Interview Tussen vreugde en kwetsbaarheid: het schrijverspad van Erna van Koeven

Een zwoele zomerdag, een bankje in de tuin, een laptop op schoot – en een hoofd vol ideeën. Zo begon Erna van Koeven aan wat later De wereld in kinderboeken zou worden. Maar wat luchtig klinkt, bleek een intensief proces met pieken, dalen en uiteindelijk een verrassend groot bereik. We spraken Erna over haar schrijverspad en haar nieuwste boek, dat inmiddels gretig wordt gelezen in onderwijsland.

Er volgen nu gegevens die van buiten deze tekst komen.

Lemma group_position_spec u i uids (f : string -> list nat) : NoDup uids ->
  group_position u i (map (fun v => (v, f v)) uids) =
  if decide (u ∈ uids) then map (fun v => (v, if decide (v = u) then f v ++ [i] else f v)) uids
  else map (fun v => (v, f v)) uids ++ [(u, [i])].
Proof.
  induction 1 as [|v uids Hv Hnd IH]; [by rewrite decide_False by apply not_elem_of_nil|]. cbn [map group_position].
  destruct (bool_decide_reflect (v = u)) as [->|Hne].
  - rewrite decide_True by (by left). rewrite decide_True by done. f_equal. apply map_ext_in. intros v Hin%list_elem_of_In.
    rewrite decide_False; [done|]. by intros ->.
  - rewrite IH. destruct (decide (u ∈ uids)) as [Hu|Hu].
    + rewrite decide_True by (by right). by rewrite decide_False.
    + rewrite decide_False; [done|]. by intros [->|?]%elem_of_cons.
Qed.

(** The groups: one per incarnation shown, holding the positions of its rows. *)
Lemma byIncarnation_spec rows : exists uids, NoDup uids /\ byIncarnation rows = map (fun u => positions u rows) uids /\
  (forall u, u ∈ uids <-> positions u rows <> []).
Proof.
  enough (Hg : exists uids, NoDup uids /\ foldl group_row [] (imap pair rows) = map (fun u => (u, positions u rows)) uids /\
            (forall u, u ∈ uids <-> positions u rows <> [])).
  { destruct Hg as (uids & Hnd & E & Hu). exists uids. split_and!; [done| |done]. unfold byIncarnation. by rewrite E, map_map. }
  induction rows as [|r rows (uids & Hnd & E & Hu)] using rev_ind.
  { exists []. split_and!; [constructor|done|]. intros u. split; [by intros ?%not_elem_of_nil|done]. }
  rewrite imap_app. cbn [imap]. rewrite foldl_snoc, E. unfold group_row. cbn [fst snd]. rewrite Nat.add_0_r.
  set (uid := ch_UID (tr_Change r)). unfold compose.
  assert (Hpos : forall u, positions u (rows ++ [r]) = positions u rows ++ (if of_uid u r then [length rows] else [])) by (intros; apply positions_snoc).
  destruct (bool_decide_reflect (ch_EventType (tr_Change r) = EventKubernetes)) as [Ev|Ev].
  - assert (Hno : forall u, of_uid u r = false) by (intros u; unfold of_uid; by rewrite bool_decide_eq_true_2).
    exists uids. split_and!; [done|apply map_ext; intros u; by rewrite Hpos, Hno, app_nil_r|]. intros u. by rewrite Hpos, Hno, app_nil_r.
  - assert (Hof : forall u, of_uid u r = bool_decide (u = uid)).
    { intros u. unfold of_uid. rewrite (bool_decide_eq_false_2 (_ = EventKubernetes)) by done. simpl. fold uid. apply bool_decide_ext. split; congruence. }
    rewrite group_position_spec by done. destruct (decide (uid ∈ uids)) as [Hin|Hin].
    + exists uids. split_and!; [done| |].
      * apply map_ext. intros u. rewrite Hpos, Hof. case_decide; [rewrite bool_decide_eq_true_2 by done; done|].
        by rewrite bool_decide_eq_false_2, app_nil_r.
      * intros u. rewrite Hu, Hpos, Hof. case_bool_decide as Eu; [|by rewrite app_nil_r]. subst u. split; [by intros _ []%app_nil|].
        intros _. by apply Hu.
    + exists (uids ++ [uid]). split_and!.
      * apply NoDup_app. split_and!; [done| |apply NoDup_singleton]. by intros u Hx ->%list_elem_of_singleton.
      * rewrite map_app. f_equal.
        -- apply map_ext_in. intros u Hx%list_elem_of_In. rewrite Hpos, Hof, bool_decide_eq_false_2, app_nil_r; [done|]. by intros ->.
        -- cbn [map]. rewrite Hpos, Hof, bool_decide_eq_true_2 by done. destruct (positions uid rows) eqn:Ep; [done|].
           destruct Hin. apply Hu. by rewrite Ep.
      * intros u. rewrite elem_of_app, list_elem_of_singleton, Hu, Hpos, Hof. case_bool_decide as Eu; [|rewrite app_nil_r; naive_solver].
        split; [by intros _ []%app_nil|by right].
Qed.

Lemma positions_disjoint u v rows i : i ∈ positions u rows -> i ∈ positions v rows -> u = v.
Proof.
  intros (r & Hr & Hu)%positions_elem (r' & Hr' & Hv)%positions_elem. rewrite Hr in Hr'. injection Hr' as <-.
  unfold of_uid in *. apply andb_true_iff in Hu as [_ Hu%bool_decide_eq_true], Hv as [_ Hv%bool_decide_eq_true]. congruence.
Qed.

‘Schrijven is voor mij pure vreugde – maar ook kwetsbaar,’ vertelt ze. ‘Je legt iets van jezelf vast, en na publicatie is dat niet meer van jou alleen.’ Die kwetsbaarheid voelde ze vooral toen het boek eenmaal af was: ze durfde het wekenlang niet open te slaan. ‘Ik ben altijd bang dat ik iets vergeten ben. Of dat het beter had gekund,’ zegt ze eerlijk. Pas later bladerde ze het door en dacht opgelucht: het is eigenlijk een heel mooi boek geworden.
Van pabo naar publicatie
Erna’s achtergrond ligt stevig geworteld in het onderwijs. Ze werkte jarenlang als pabodocent en maakte de overstap naar de Master Educational Needs. ‘Daar kreeg ik ook de kans om onderzoek te doen naar taal. Dat heeft me gevormd – als docent én als schrijver.’
Schrijven begon als iets wat er ‘gewoon bij hoorde’: artikelen voor vakbladen, meeschrijven aan methodes. Maar het werd pas echt serieus toen ze samen met Anneke Smits het boek Rijke taal uitbracht. ‘Dat boek kwam recht uit ons hart. En het raakte blijkbaar iets in het veld. We kregen zoveel mooie reacties van scholen die er echt mee aan de slag gingen.’
Schrijven is voor mij puzzelen tot alles klopt en samenhangt.
Samenwerken aan een boek: zoeken, vinden, groeien
Die positieve ontvangst leidde tot een nieuwe vraag: hoe kunnen kinderboeken ingezet worden om schoolvakken tot leven te brengen? Samen met Herman Verschuren en Femke Ganzeman besloot Erna daar een boek over te schrijven. Het schrijfproces was intensief en vroeg om afstemming tussen drie betrokken auteurs met elk hun eigen expertise. ‘We moesten echt zoeken naar ieders rol en kracht,’ zegt Erna. Dat was soms uitdagend, maar leidde uiteindelijk tot een boek dat inhoudelijk sterk is en tegelijk rijk aan perspectieven.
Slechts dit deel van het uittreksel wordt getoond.